Sint-Niklaas, in the province of East Flanders between the rivers Scheldt and Durme, is the center of the Waasland region. The imposing Grote Markt here is the largest municipal town square in Belgium. Its northwest end is dominated by the neo-Gothic Stadhuis (town hall) of 1878, the tower of which houses a carillon of 35 bells.
Behind the Town Hall rises the tower of Onze-Lieve-Vrouwekerk, built in 1841, with a gilded dome and a six-meter-high statue of Mary. Just behind rises Sint-Niklaaskerk, the church of the patron of the town, dedicated in 1238 and extended on several occasions in the 16th century.
Dendermonde's prosperity, still apparent from the magnificent buildings, stems from the textile industry. A large number of interesting historical monuments and art treasures have been preserved from its long history.
The buildings of the Grote Markt in the center of town provide a picture of an attractive enclosed Flemish market square towards the end of the Middle Ages. As well as the town hall, the main square is home to the former Vleeshuis (meat market). This Gothic hall, built in 1460-1462, now houses the excellent municipal museum. Dendermonde is about 38 kilometers southwest of Antwerp.
Diest is the market center of an intensively farmed area, surrounded by bucolic farm fields. In the main square, the cellars of the town hall house the Stedelijk Museum (municipal museum), which is impressive not only because of its valuable collections, but also because of its medieval premises.
Inside, the Gothic hall has a collection of weapons, a fine painting on wood of the Last Supper (around 1450) and goldsmiths' work belonging to the guilds. In the Romanesque room are paintings depicting scenes from the life of William the Silent's son, Prince Philipp of Orange-Nassau, who was born in Diest.
Also in the main square is the noteworthy collegiate Church of Sint Sulpitius, one of the finest examples of Brabant Gothic in the country. The church houses interesting works of art including superb carvings on the pulpit, altars, and confessionals. Diest is about 60 kilometers southeast of Antwerp.

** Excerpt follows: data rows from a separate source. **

(** The head of the loop, and its end. *)
Lemma loopHead_paced tid u u' n :
  paced n u -> atPhase u tid = Some (Loop, Started) -> loopHead tid u = Some u' -> stepPaced (ERun tid) u u' n.
Proof.
  intros P Ha. assert (Q0 : quiet u u) by (apply quiet_same; try done; by apply P). unfold loopHead. destruct (stopped_ u) eqn:Es.
  - intros Hr. apply (goOn_paced (ERun tid) tid Loop Started u u Throws); try done; [by right|]. cbn. by rewrite Es.
  - destruct (Z.ltb_spec 0 (reconnectBackoff_ u)) as [Hpos|_].
    + intros [= <-]. set (u' := emit _ _). destruct P as [Hn [?|Hb]]; [congruence|].
      assert (Hnone : tasks u !! tid = Some (mkTask Loop Started)).
      { unfold atPhase in Ha. destruct (tasks u !! tid) as [[k ph]|]; [|done]. cbn in Ha. congruence. }
      assert (Hl : forall t, loopAt u' t = loopAt u t).
      { intros t. unfold loopAt, u'. cbn. destruct (decide (t = tid)) as [->|]; [by rewrite lookup_insert_eq, Hnone|by rewrite lookup_insert_ne]. }
      assert (Hsl : goesToSleep (ERun tid) u u' = true).
      { unfold goesToSleep, asleep. cbn. rewrite Ha. unfold atPhase, u'. cbn. by rewrite lookup_insert_eq. }
      assert (Hf : failuresAfter (ERun tid) u u' n = n).
      { unfold failuresAfter, endsLoop. cbn. rewrite Hl, andb_negb_r, orb_false_r.
        replace (startsLoop u u') with false; [done|]. symmetry. apply startsLoop_false. intros t. by rewrite Hl. }
      unfold stepPaced, paced. rewrite Hsl, Hf, <- Hb. unfold u' at 3. cbn. rewrite pauses_app. split_and!; [|by right|done|done].
      intros t. unfold u'. cbn. destruct (decide (t = tid)) as [->|]; [intros _; apply Hn; eauto|rewrite lookup_insert_ne by done; apply Hn].
    + destruct (getOrConnectSession u) as [[v o]|] eqn:E; [|done]. cbn [mbind option_bind].
      destruct (getOrConnect_outcome _ _ _ E) as [Ho Hs]. apply (quiet_getOrConnect _ (v, o)) in E; [|apply P].
      apply (goOn_paced (ERun tid) tid Loop Started u v o); try done. cbn. destruct o; auto.
Qed.
Lemma cancelled_paced tid u n : paced n u -> stepPaced (EAwake tid true) u (end_task tid u) n.
Proof.
  intros [Hn Hb]. apply (awake_paced _ tid); try done.
  - intros t. cbn. destruct (decide (t = tid)) as [->|]; [rewrite lookup_delete_eq; by intros [? ?]|rewrite lookup_delete_ne by done; apply Hn].
  - unfold asleep, atPhase. cbn. by rewrite lookup_delete_eq.
  - cbn. replace (startsLoop u (end_task tid u)) with false; [done|]. symmetry. apply startsLoop_false. intros t. unfold loopAt. cbn.
    destruct (decide (t = tid)) as [->|]; [by rewrite lookup_delete_eq|by rewrite lookup_delete_ne].
Qed.
Lemma request_quiet q u v o u' :
  numbered u -> quiet (bump u) v -> goOn (nextId u) (Request q) (v, o) = Some u' -> quiet u u'.
Proof.
  intros Hn Q Hg. destruct (goOn_tasks _ _ _ _ _ Hg) as (Ht & Ei & Es). set (tid := nextId u) in *.
  assert (Hi := q_next _ _ Q). cbn in Hi. fold tid in Hi.
  assert (Hl : forall t, loopAt u' t = loopAt v t).
  { intros t. destruct (decide (t = tid)) as [->|Hne]; [|unfold loopAt; by rewrite Ht].
    replace (loopAt v tid) with false.
    - destruct o as [|[s|]|ph]; cbn in Hg; try done; injection Hg as <-; unfold loopAt; cbn; by rewrite ?lookup_delete_eq, ?lookup_insert_eq.
    - unfold loopAt. rewrite (q_old _ _ Q) by (cbn; fold tid; lia). cbn. fold (loopAt u tid). symmetry. apply numbered_loop; [done|]. by unfold tid. }
  constructor.
  - rewrite Ei. unfold tid in Hi. lia.
  - assert (Hp : pauses (outputs v) = pauses (outputs u)) by apply (q_pauses _ _ Q). rewrite <- Hp. destruct o as [|[s|]|ph]; cbn in Hg; try done; injection Hg as <-; cbn; by rewrite ?pauses_app, ?app_nil_r.
  - intros t Hlt. rewrite Ht by (unfold tid; lia). rewrite (q_old _ _ Q) by (cbn; lia). done.
  - intros t [x Hx]. rewrite Ei. destruct (decide (t = tid)) as [->|Hne]; [lia|]. rewrite Ht in Hx by done. apply (q_numbered _ _ Q). eauto.
  - rewrite Es. replace (startsLoop u u') with (startsLoop (bump u) v).
    + destruct (q_backoff _ _ Q) as [?|E]; [by left|right]. cbn in E. rewrite <- E.
      destruct o as [|[s|]|ph]; cbn in Hg; try done; by injection Hg as <-.
    + destruct (startsLoop u u') eqn:E.
      * apply startsLoop_true in E as (t & H1 & H2). apply startsLoop_true. exists t. by rewrite <- Hl.
      * rewrite startsLoop_false in E. apply startsLoop_false. intros t. rewrite <- Hl. apply E.
  - intros H. rewrite Es. by apply (q_stopped _ _ Q).
Qed.
Lemma stop_quiet u : numbered u -> quiet u (stopOnOwner u).
Proof.
  intros Hn. unfold stopOnOwner. case_test; [by apply quiet_same|]. unfold close. set (v := set_session None (set_stopped u)).
  assert (Qv : quiet u v) by (by apply quiet_same). assert (Hv := q_numbered _ _ Qv).
  eapply quiet_trans; [done|exact Qv|]. eapply quiet_trans; [done|by apply quiet_destroy|].
  apply quiet_same; try done. apply (q_numbered _ _ (quiet_destroy v Hv)).
Qed.
Lemma step_paced e u u' n : paced n u -> step e u = Some u' -> stepPaced e u u' n.
Proof.
  intros P. assert (Hn : numbered u) by apply P. assert (Q0 : quiet u u) by (by apply quiet_same).
  assert (Hsame : stepPaced e u u n) by (by apply quiet_paced).
  destruct e as [q|tid|tid cancelled|tid cancelled|tid s|tid okk|s| |]; cbn [step].
  - intros Hr. apply (quiet_paced (ERequest q)); [done| |done]. unfold request in Hr.
    destruct (getSession u); [injection Hr as <-; apply quiet_same; cbn; try done; by rewrite pauses_app, app_nil_r|].
    assert (Qb : quiet u (bump u)) by (apply quiet_same; cbn; try done; lia).
    destruct (getOrConnectSession (bump u)) as [[v o]|] eqn:E; [|done]. cbn [mbind option_bind] in Hr.
    apply (quiet_getOrConnect _ (v, o)) in E; [|apply Qb]. cbn in E. by eapply (request_quiet q u v o).
  - destruct (atPhase u tid) as [[[|] []]|] eqn:Ha; try (by intros [= <-]). by apply loopHead_paced.
  - destruct (atPhase u tid) as [[[|] []]|] eqn:Ha; try (by intros [= <-]). destruct (cancelled || stopped_ u) eqn:Ec.
    + intros [= <-]. destruct cancelled; [by apply cancelled_paced|]. cbn in Ec.
      apply (goOn_paced (EAwake tid false) tid Loop Sleeping u u Throws); try done; [by split; [|right]|]. cbn. by rewrite Ec.
    + apply orb_false_iff in Ec as [-> Es]. destruct (getOrConnectSession u) as [[v o]|] eqn:E; [|done]. cbn [mbind option_bind].
      destruct (getOrConnect_outcome _ _ _ E) as [Ho Hs]. apply (quiet_getOrConnect _ (v, o)) in E; [|done].
      apply (goOn_paced (EAwake tid false) tid Loop Sleeping u v o); try done. split; [done|]. destruct o; auto.
  - destruct (atPhase u tid) as [[k []]|] eqn:Ha; try (by intros [= <-]). destruct cancelled; [by eapply goOn_paced|].
    unfold waitDone. destruct (promises u !! p) as [[]|]; cbn [mbind option_bind]; eapply goOn_paced; try done. by destruct (session_ u).
  - destruct (atPhase u tid) as [[k []]|] eqn:Ha; try (by intros [= <-]). destruct s as [s|].
    + destruct (setupDone _) as [[v o]|] eqn:E; [|done]. destruct (setupDone_quiet _ _ _ _ _ Hn E) as [Q Ho]. by eapply goOn_paced.
    + destruct (connectFailed u) as [[v o]|] eqn:E; [|done]. assert (Ho := connectFailed_outcome _ _ _ E). subst o.
      apply (quiet_failed _ (v, Throws)) in E; [|done]. by eapply goOn_paced.
  - destruct (atPhase u tid) as [[k []]|] eqn:Ha; try (by intros [= <-]). destruct okk.
    + destruct (connectDone u) as [[v o]|] eqn:E; [|done]. assert (Ho := connectDone_outcome _ _ _ E).
      apply (quiet_done _ (v, o)) in E; [|done]. by eapply goOn_paced.
    + destruct (connectFailed u) as [[v o]|] eqn:E; [|done]. assert (Ho := connectFailed_outcome _ _ _ E). subst o.
      apply (quiet_failed _ (v, Throws)) in E; [|done]. by eapply goOn_paced.
  - intros [= <-]. apply quiet_paced; [done|by apply quiet_closed|done].
  - intros [= <-]. apply quiet_paced; [done|by apply quiet_reconnect|done].
  - intros [= <-]. apply quiet_paced; [done|by apply stop_quiet|done].
Qed.
Lemma run_paced es u u' n :
  paced n u -> run es u = Some u' ->
  pauses (outputs u') = pauses (outputs u) ++ pausesDue es u n /\ Forall (fun ms => 1000 <= ms <= 60000) (pausesDue es u n).
Proof.
  revert u n. induction es as [|e es IH]; intros u n P; cbn [run pausesDue]; [intros [= <-]; by rewrite app_nil_r|].
  destruct (step e u) as [v|] eqn:E; [|done]. cbn [mbind option_bind]. intros Hr. destruct (step_paced e u v n P E) as (P' & Hp & Hpos).
  destruct (IH v _ P' Hr) as [-> HF]. rewrite Hp, <- app_assoc. split; [done|]. apply Forall_app_2; [|done].
  destruct (goesToSleep e u v); [|done]. by apply Forall_singleton, pauseAfter_pos, Hpos.
Qed.

(** A loop that fails eight times in a row, connects, and loses its session. *)
Definition backoffExample : list LinkEvent :=
  [ERun 0] ++ concat (repeat [ESetup 0 None; EAwake 0 false] 8) ++
  [ESetup 0 (Some 100); EHook 0 true; EClosed 100; ERun 19; ESetup 19 None].

(** When the upstream dies during the handshake, the loop that the close
    callback starts connects again while the first attempt is not over, and the
    end of the first attempt takes the client and the promise of the second: the
    second attempt crashes.  If a request has made the first attempt and its hook
    returns, the request uses a null session. *)
Theorem upstream_dies_in_handshake :
  run [ERun 0; ESetup 0 (Some 100); EClosed 100; ERun 3; EHook 0 false] (start newUpstream) <> None /\
  run [ERun 0; ESetup 0 (Some 100); EClosed 100; ERun 3; EHook 0 false; ESetup 3 None] (start newUpstream) = None /\
  run [ERequest 7; ESetup 1 (Some 100); EClosed 100; EHook 1 true] (start newUpstream) = None.
Proof. split; [by vm_compute|]. split; by vm_compute. Qed.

On the road to Mol in the town of Geel, about 40 kilometers east of Antwerp, you will find Sint-Dimpnakerk, a late Gothic church built between 1349 and 1479. The massive 16th-century tower is made of alternating white sandstone and brown ironstone and was never finished.
The church's art treasures include the Sint-Dimpna Retable of 1515 on the main altar with fine wood carving; a Brabant Retable of the Passion in the right transept from 1490; a stone retable depicting the 12 apostles, which dates to the 14th century; and the silver reliquaries of St. Dymphna and her confessor, Gerebernus.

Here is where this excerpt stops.